§ **DATASET**
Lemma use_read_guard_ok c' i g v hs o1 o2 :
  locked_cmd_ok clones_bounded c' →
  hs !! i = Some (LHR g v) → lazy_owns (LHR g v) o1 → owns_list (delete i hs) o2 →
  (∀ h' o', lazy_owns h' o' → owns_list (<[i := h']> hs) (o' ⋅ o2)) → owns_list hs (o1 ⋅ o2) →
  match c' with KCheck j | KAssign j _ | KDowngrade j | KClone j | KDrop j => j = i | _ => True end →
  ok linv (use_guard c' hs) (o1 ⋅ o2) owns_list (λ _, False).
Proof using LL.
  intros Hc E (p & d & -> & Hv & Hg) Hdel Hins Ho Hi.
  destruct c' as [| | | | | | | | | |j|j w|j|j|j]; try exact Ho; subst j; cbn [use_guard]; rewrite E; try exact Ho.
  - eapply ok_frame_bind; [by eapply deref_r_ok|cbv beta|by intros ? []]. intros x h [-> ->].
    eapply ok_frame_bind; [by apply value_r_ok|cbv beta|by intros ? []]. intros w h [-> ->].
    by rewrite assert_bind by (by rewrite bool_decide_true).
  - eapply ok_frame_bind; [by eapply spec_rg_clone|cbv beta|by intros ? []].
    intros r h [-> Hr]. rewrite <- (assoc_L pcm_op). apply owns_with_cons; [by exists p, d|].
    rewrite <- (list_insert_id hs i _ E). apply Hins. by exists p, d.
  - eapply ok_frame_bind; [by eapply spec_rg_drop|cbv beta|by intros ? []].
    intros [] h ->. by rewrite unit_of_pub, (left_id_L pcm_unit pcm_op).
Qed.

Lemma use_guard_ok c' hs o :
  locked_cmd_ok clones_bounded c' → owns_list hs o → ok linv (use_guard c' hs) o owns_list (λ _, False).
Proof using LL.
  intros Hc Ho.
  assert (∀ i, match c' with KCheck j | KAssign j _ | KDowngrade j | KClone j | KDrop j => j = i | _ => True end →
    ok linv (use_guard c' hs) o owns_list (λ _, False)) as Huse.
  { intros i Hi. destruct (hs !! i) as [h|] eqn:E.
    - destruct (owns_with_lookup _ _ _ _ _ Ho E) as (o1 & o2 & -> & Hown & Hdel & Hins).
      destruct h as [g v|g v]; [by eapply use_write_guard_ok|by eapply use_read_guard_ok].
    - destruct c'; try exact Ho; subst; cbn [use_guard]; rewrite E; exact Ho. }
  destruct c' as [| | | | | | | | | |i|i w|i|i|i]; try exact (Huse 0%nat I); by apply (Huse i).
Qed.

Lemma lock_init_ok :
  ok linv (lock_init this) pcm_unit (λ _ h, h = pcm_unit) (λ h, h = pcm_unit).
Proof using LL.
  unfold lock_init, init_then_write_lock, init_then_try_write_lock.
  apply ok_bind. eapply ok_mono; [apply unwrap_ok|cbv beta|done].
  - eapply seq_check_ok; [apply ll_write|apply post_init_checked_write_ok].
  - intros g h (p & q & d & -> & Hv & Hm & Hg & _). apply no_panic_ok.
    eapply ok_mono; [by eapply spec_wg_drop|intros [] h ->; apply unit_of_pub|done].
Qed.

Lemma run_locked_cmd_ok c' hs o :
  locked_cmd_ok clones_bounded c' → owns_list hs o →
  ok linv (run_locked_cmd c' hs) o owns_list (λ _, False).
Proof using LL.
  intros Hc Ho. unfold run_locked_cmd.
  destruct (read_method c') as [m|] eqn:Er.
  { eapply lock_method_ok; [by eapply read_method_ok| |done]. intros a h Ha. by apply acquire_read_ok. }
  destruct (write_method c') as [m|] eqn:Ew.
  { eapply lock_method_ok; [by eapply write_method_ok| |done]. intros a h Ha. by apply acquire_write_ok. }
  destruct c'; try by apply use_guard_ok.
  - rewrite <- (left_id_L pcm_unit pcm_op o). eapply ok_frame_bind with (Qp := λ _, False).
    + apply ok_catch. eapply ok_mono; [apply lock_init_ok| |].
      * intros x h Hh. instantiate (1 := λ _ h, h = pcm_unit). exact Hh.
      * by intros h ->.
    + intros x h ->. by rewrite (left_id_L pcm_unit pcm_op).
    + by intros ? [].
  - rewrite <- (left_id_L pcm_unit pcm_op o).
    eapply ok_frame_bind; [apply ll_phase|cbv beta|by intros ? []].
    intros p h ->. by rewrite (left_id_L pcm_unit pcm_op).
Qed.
...
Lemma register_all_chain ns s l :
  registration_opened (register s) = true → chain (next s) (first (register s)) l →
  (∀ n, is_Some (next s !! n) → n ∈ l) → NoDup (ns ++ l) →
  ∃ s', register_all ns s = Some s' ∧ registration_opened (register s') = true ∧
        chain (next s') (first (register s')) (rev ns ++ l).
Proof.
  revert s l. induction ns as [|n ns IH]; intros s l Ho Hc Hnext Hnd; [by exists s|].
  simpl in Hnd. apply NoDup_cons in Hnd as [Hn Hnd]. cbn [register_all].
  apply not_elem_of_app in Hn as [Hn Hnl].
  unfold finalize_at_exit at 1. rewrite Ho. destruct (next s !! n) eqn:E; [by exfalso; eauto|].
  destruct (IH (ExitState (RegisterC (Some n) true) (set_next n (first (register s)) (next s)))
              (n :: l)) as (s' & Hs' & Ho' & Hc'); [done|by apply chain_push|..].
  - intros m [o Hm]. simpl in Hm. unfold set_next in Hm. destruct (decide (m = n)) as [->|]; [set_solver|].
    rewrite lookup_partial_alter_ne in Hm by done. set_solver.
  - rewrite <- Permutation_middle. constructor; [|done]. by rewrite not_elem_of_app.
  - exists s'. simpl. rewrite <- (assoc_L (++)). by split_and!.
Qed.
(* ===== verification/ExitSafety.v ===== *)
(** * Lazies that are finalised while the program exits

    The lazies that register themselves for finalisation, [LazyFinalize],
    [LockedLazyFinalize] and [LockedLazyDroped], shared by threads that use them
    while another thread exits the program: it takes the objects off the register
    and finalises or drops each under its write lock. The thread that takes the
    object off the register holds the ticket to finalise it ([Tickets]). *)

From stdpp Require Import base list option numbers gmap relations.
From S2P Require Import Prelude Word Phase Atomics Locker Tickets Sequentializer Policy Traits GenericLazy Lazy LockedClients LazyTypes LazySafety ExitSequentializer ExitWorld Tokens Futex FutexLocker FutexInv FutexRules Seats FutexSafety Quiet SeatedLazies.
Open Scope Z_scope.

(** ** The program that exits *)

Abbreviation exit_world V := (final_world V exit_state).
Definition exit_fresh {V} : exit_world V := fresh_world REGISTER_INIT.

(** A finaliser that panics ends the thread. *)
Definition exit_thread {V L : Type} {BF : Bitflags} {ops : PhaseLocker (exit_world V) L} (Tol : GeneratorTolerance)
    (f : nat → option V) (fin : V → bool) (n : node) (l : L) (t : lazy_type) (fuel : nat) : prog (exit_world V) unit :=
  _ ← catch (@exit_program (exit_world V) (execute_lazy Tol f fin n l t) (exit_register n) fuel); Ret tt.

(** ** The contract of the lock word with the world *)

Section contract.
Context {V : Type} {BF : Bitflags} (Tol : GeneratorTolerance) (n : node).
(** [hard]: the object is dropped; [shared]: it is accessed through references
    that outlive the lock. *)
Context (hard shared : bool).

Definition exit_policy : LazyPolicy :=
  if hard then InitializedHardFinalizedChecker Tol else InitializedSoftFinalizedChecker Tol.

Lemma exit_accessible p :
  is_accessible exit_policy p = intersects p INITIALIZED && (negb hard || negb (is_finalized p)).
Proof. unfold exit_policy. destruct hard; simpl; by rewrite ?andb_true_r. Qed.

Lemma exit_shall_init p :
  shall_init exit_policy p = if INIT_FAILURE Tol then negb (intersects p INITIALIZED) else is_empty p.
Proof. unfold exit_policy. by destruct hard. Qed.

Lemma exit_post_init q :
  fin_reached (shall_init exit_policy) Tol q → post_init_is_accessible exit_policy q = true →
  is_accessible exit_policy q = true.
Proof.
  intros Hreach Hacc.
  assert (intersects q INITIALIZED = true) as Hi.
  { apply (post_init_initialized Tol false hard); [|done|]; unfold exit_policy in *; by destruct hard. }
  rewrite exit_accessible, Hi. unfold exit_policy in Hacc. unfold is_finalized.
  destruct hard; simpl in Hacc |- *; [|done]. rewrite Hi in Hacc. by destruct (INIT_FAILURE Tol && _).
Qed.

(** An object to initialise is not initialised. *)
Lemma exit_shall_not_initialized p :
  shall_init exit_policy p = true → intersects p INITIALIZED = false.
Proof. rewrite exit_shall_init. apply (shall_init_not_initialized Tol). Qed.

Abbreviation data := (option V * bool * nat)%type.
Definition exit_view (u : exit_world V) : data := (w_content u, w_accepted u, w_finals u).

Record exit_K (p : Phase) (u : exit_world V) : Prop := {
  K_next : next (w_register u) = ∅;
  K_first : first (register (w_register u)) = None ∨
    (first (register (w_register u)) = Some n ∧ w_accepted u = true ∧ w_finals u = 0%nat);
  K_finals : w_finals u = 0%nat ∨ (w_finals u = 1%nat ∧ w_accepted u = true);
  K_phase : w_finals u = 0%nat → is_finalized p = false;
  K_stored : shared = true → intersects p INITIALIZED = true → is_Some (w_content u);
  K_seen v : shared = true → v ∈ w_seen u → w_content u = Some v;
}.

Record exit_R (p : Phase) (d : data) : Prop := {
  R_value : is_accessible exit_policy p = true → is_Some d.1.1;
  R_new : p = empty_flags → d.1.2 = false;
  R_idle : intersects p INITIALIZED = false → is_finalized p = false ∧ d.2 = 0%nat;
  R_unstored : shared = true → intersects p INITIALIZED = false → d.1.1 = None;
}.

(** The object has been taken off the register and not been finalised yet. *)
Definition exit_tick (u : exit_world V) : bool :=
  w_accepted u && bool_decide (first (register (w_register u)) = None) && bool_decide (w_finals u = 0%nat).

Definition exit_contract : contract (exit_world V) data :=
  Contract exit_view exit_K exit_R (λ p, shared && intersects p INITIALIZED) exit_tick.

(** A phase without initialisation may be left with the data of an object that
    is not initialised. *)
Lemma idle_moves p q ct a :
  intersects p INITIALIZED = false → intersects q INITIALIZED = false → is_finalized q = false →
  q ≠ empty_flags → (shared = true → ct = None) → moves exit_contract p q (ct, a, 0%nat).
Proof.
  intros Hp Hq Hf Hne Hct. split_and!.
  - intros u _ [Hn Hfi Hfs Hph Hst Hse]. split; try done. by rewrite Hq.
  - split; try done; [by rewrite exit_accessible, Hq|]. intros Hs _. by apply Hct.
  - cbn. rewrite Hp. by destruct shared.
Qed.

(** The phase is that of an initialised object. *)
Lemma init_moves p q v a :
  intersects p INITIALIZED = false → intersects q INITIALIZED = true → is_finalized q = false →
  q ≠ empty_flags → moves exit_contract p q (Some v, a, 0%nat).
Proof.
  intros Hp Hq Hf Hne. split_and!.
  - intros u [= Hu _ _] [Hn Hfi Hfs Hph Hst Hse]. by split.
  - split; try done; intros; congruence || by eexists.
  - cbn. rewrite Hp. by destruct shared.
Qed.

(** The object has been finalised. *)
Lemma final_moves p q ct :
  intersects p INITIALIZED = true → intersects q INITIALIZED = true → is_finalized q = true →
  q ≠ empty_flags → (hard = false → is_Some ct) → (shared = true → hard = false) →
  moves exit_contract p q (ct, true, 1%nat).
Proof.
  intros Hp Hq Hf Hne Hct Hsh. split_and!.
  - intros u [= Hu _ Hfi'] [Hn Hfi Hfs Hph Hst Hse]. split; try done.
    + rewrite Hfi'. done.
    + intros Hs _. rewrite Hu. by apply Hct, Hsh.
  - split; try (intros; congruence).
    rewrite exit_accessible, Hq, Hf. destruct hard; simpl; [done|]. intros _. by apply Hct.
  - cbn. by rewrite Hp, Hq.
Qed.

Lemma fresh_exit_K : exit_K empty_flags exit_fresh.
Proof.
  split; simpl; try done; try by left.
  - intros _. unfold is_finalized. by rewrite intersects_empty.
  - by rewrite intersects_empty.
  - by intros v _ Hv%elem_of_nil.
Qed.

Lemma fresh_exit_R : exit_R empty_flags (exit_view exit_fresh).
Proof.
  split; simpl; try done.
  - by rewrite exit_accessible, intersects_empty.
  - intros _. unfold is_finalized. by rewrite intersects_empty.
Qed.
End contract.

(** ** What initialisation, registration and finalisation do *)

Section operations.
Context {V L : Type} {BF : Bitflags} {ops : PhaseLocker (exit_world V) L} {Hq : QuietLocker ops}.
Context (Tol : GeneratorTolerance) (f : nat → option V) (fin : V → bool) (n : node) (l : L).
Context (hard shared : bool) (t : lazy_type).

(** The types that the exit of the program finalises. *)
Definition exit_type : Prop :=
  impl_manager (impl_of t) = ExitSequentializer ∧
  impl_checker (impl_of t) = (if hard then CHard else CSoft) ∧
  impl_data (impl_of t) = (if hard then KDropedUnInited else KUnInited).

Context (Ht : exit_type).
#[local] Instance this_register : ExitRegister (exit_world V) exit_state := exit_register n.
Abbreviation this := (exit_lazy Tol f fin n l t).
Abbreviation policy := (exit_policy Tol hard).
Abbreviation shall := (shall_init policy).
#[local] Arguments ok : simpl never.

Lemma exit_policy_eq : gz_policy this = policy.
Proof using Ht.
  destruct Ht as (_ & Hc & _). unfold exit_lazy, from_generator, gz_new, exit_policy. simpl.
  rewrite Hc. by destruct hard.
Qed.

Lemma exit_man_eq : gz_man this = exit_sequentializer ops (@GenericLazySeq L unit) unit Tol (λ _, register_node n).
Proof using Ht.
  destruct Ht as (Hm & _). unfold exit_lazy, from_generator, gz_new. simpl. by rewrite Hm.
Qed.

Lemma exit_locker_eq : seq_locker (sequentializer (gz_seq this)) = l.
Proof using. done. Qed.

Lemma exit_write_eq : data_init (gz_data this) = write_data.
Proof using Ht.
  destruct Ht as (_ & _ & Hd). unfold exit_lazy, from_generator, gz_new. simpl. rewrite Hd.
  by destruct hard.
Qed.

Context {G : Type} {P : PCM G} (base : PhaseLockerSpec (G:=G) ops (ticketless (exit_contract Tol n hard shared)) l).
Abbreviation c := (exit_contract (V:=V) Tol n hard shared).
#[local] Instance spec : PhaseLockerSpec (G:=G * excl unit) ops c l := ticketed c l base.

§ **YOUR INSTRUCTIONS**
In the entries above, the lines from the one bearing "apply (Huse i)." up to and including the one bearing "destruct (write_method c') as [m|] eqn:Ew." should be transcribed exactly; no other line is wanted.

§ **RESPONSE**
  destruct c' as [| | | | | | | | | |i|i w|i|i|i]; try exact (Huse 0%nat I); by apply (Huse i).
Qed.

Lemma lock_init_ok :
  ok linv (lock_init this) pcm_unit (λ _ h, h = pcm_unit) (λ h, h = pcm_unit).
Proof using LL.
  unfold lock_init, init_then_write_lock, init_then_try_write_lock.
  apply ok_bind. eapply ok_mono; [apply unwrap_ok|cbv beta|done].
  - eapply seq_check_ok; [apply ll_write|apply post_init_checked_write_ok].
  - intros g h (p & q & d & -> & Hv & Hm & Hg & _). apply no_panic_ok.
    eapply ok_mono; [by eapply spec_wg_drop|intros [] h ->; apply unit_of_pub|done].
Qed.

Lemma run_locked_cmd_ok c' hs o :
  locked_cmd_ok clones_bounded c' → owns_list hs o →
  ok linv (run_locked_cmd c' hs) o owns_list (λ _, False).
Proof using LL.
  intros Hc Ho. unfold run_locked_cmd.
  destruct (read_method c') as [m|] eqn:Er.
  { eapply lock_method_ok; [by eapply read_method_ok| |done]. intros a h Ha. by apply acquire_read_ok. }
  destruct (write_method c') as [m|] eqn:Ew.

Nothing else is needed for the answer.